▶ **Dataset excerpts**
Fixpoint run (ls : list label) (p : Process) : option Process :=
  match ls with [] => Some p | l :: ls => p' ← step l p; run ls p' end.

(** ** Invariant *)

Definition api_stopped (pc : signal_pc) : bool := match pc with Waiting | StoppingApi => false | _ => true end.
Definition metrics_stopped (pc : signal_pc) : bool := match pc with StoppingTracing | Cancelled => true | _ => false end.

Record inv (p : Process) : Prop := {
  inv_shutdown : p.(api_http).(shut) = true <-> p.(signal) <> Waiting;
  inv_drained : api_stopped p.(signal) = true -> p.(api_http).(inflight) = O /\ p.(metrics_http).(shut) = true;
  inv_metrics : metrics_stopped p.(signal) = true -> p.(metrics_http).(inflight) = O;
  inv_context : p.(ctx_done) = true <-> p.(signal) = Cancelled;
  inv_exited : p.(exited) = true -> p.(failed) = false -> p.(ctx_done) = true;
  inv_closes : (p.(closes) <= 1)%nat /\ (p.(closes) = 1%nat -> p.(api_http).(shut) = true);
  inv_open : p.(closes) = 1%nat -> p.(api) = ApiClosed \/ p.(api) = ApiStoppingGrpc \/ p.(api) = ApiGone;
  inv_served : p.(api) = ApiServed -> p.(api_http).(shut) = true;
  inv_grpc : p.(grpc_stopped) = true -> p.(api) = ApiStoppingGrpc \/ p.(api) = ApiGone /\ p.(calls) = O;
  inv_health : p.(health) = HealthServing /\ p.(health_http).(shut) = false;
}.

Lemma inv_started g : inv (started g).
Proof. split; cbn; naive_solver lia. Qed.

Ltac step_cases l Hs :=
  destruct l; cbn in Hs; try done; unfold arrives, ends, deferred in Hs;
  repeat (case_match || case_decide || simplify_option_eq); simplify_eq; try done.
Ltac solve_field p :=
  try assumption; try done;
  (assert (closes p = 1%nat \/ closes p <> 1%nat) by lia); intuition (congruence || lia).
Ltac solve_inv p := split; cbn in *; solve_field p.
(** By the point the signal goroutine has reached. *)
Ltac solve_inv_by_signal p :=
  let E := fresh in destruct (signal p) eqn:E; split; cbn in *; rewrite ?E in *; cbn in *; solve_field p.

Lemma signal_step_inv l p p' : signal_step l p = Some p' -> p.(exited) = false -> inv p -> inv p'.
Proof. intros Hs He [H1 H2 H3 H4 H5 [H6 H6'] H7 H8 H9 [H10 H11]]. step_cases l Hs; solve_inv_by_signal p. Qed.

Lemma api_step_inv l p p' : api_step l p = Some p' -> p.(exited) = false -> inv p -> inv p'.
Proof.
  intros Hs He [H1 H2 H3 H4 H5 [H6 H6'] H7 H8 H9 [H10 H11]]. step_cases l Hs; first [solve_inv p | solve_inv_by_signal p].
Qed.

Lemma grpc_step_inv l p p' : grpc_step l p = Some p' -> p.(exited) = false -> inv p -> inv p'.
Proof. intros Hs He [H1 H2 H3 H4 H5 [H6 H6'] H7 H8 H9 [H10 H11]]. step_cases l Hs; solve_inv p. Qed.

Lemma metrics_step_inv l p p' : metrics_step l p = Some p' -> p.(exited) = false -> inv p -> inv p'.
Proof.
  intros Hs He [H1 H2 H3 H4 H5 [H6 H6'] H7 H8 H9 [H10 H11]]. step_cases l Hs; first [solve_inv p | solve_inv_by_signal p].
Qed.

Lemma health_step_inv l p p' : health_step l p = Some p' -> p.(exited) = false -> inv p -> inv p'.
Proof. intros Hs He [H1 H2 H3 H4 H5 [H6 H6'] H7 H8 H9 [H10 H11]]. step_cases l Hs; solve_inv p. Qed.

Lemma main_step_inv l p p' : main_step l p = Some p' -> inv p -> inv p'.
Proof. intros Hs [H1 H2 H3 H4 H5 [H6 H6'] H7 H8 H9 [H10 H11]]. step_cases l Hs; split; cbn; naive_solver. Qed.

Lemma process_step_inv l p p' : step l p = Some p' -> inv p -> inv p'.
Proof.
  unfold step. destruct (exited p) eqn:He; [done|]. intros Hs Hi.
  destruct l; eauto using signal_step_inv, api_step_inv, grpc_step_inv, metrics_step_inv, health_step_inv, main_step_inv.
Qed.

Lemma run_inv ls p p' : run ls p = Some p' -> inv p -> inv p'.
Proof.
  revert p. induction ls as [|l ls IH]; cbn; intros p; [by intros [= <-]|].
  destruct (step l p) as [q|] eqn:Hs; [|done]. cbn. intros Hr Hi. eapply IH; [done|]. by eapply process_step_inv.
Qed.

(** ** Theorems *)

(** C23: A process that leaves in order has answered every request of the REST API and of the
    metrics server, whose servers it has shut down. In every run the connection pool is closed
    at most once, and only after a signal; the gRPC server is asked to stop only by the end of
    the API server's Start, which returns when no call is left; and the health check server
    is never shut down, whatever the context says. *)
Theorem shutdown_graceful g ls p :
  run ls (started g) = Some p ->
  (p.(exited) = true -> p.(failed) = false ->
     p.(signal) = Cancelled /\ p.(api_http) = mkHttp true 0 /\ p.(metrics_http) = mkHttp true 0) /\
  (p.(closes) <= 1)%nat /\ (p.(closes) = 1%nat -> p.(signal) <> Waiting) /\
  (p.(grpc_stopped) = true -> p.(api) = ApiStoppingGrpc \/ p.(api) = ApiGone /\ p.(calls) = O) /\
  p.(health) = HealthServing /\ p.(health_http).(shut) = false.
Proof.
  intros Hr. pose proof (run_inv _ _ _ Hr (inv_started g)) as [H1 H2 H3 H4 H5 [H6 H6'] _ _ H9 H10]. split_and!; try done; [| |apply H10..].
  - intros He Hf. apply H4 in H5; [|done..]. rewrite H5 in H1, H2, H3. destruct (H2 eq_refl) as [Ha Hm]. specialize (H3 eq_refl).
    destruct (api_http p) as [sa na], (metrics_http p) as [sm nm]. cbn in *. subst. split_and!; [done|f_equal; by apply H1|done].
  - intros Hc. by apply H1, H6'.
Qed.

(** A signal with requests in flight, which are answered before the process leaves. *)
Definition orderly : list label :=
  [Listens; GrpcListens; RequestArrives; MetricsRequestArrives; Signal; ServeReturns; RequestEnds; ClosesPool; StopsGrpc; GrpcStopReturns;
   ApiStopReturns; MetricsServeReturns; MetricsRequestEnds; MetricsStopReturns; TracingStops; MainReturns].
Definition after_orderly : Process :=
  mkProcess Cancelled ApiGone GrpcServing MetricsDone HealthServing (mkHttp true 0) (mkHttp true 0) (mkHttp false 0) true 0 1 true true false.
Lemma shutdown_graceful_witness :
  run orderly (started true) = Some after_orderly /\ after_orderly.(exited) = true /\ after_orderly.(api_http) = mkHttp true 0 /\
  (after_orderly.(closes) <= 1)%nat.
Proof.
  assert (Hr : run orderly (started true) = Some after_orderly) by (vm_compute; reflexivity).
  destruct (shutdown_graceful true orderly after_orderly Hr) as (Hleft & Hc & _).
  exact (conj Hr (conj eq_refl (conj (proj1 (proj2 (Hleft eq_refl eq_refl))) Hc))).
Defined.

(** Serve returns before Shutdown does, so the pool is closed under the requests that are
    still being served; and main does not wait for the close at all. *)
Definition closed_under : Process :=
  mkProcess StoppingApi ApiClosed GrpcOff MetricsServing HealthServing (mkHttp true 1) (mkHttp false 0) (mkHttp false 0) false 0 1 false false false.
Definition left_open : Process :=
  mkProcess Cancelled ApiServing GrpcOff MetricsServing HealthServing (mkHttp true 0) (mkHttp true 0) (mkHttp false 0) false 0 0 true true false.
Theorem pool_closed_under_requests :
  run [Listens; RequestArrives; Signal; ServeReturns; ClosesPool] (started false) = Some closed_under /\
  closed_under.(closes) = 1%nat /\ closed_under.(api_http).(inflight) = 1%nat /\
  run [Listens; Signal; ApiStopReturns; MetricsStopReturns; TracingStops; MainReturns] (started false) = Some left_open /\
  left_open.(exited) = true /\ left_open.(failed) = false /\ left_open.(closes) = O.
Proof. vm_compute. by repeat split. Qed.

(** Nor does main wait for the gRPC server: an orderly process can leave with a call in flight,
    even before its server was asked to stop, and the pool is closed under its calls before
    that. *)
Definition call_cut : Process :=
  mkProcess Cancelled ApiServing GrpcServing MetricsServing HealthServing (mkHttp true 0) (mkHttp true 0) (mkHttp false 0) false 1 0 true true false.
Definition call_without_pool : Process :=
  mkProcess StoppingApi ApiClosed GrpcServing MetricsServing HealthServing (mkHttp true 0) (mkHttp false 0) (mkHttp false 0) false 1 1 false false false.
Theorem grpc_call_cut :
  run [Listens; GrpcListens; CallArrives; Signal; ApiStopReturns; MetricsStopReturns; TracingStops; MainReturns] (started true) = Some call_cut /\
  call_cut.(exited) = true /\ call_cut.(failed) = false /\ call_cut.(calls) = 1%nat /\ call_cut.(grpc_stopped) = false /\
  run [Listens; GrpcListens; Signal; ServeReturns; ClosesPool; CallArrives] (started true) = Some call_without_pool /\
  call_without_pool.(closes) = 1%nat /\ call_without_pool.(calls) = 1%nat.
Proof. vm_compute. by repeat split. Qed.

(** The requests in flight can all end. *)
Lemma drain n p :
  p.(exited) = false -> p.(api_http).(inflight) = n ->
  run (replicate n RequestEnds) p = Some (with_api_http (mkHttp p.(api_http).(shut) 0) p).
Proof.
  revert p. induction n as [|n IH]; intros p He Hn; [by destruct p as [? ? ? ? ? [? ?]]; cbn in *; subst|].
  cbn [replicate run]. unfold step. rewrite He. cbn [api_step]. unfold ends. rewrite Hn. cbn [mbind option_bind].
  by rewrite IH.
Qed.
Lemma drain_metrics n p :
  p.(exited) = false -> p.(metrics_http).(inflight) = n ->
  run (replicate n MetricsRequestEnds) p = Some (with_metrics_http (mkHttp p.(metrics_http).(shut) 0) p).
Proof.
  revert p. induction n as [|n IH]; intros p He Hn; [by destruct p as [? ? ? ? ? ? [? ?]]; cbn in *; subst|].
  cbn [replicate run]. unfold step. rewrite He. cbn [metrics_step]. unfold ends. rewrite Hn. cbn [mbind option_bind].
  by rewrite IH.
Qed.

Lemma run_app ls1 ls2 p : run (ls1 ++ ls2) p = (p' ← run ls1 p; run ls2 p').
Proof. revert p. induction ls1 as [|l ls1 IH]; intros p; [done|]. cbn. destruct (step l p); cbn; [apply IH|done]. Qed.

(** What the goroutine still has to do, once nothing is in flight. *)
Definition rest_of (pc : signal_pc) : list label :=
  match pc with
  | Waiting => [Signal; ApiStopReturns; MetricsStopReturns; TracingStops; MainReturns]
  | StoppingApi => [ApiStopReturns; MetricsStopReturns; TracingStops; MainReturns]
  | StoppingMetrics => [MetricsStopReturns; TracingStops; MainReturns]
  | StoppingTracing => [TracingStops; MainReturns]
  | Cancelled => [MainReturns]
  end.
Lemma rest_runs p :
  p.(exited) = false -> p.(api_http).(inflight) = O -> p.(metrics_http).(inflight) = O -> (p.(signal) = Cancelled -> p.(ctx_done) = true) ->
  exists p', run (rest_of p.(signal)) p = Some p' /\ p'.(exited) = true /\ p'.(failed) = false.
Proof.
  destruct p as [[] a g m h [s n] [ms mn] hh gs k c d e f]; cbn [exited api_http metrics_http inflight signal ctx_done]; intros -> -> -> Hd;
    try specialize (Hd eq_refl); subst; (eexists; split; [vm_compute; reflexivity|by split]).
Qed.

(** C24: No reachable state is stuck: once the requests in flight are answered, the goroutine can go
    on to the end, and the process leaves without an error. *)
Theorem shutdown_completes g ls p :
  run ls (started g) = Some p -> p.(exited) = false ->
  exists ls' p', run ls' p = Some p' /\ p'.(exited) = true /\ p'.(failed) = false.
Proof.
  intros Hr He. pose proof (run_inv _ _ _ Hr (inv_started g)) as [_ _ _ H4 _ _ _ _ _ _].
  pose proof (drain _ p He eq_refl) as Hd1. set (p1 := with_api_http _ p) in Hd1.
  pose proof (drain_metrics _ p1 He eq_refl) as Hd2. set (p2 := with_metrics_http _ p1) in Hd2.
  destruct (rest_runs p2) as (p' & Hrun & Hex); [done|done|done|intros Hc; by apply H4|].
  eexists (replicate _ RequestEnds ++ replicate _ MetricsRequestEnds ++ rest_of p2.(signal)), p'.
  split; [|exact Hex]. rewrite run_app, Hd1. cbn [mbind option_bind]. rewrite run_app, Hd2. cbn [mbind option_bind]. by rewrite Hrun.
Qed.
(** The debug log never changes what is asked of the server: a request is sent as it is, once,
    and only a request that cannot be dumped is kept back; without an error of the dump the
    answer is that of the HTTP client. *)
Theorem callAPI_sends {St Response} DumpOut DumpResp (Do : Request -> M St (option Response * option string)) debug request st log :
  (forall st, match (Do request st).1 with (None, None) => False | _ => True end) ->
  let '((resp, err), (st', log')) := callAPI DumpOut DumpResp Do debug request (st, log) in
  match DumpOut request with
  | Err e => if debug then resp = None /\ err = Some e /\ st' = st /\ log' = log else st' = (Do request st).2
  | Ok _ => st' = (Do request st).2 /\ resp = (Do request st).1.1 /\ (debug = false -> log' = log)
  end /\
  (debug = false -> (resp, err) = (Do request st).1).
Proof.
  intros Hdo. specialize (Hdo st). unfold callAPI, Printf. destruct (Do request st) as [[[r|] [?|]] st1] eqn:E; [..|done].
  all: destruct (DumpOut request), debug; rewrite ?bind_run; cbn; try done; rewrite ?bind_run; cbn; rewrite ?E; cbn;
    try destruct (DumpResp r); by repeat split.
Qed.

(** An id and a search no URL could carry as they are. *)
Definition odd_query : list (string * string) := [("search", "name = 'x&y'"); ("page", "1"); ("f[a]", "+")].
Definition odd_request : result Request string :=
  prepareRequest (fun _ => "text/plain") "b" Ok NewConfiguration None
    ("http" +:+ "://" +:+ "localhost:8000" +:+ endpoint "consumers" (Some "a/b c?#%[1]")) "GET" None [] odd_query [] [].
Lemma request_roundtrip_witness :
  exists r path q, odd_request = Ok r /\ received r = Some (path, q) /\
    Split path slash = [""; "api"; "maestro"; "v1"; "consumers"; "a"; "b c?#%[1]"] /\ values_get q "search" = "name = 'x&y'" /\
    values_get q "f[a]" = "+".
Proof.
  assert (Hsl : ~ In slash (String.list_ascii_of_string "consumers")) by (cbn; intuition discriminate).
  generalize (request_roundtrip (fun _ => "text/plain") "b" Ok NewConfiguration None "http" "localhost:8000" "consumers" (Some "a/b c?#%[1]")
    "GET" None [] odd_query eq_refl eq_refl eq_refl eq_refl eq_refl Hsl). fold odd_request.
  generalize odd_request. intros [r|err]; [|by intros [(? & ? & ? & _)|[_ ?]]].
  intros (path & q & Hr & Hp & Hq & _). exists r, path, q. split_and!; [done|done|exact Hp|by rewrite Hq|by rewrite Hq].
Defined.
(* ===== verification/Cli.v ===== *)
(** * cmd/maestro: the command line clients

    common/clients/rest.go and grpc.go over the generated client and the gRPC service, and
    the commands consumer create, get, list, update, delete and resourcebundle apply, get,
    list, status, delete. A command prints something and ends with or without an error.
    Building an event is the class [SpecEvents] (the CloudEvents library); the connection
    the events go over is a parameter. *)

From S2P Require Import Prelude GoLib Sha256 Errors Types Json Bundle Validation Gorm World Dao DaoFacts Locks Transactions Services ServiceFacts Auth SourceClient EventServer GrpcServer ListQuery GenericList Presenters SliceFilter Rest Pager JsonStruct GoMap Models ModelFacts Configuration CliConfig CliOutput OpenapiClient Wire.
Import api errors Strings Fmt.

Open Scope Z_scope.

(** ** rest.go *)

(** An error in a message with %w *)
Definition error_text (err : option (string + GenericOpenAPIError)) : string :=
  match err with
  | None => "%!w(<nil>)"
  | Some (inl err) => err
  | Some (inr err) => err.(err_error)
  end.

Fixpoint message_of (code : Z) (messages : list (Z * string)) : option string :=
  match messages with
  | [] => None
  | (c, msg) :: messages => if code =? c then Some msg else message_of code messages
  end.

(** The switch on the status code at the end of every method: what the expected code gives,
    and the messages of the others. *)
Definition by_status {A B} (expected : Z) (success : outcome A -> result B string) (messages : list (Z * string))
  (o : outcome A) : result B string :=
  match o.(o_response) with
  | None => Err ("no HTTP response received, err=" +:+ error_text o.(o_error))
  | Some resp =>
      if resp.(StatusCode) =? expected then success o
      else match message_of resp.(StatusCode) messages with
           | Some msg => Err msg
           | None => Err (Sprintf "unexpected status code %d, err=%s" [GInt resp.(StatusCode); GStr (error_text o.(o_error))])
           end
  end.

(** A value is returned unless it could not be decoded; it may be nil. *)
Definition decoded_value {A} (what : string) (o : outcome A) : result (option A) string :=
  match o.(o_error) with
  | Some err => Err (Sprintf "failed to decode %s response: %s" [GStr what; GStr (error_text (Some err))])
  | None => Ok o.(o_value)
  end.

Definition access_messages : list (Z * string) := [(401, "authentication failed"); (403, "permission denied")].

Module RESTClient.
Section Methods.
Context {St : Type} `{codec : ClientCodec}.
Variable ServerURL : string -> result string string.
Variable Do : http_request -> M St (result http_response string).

▶ **Work required**
Your task is to copy every line of the entries that contains the string "MetricsServing".

▶ **Solution**
  mkProcess StoppingApi ApiClosed GrpcOff MetricsServing HealthServing (mkHttp true 1) (mkHttp false 0) (mkHttp false 0) false 0 1 false false false.
  mkProcess Cancelled ApiServing GrpcOff MetricsServing HealthServing (mkHttp true 0) (mkHttp true 0) (mkHttp false 0) false 0 0 true true false.
  mkProcess Cancelled ApiServing GrpcServing MetricsServing HealthServing (mkHttp true 0) (mkHttp true 0) (mkHttp false 0) false 1 0 true true false.
  mkProcess StoppingApi ApiClosed GrpcServing MetricsServing HealthServing (mkHttp true 0) (mkHttp false 0) (mkHttp false 0) false 1 1 false false false.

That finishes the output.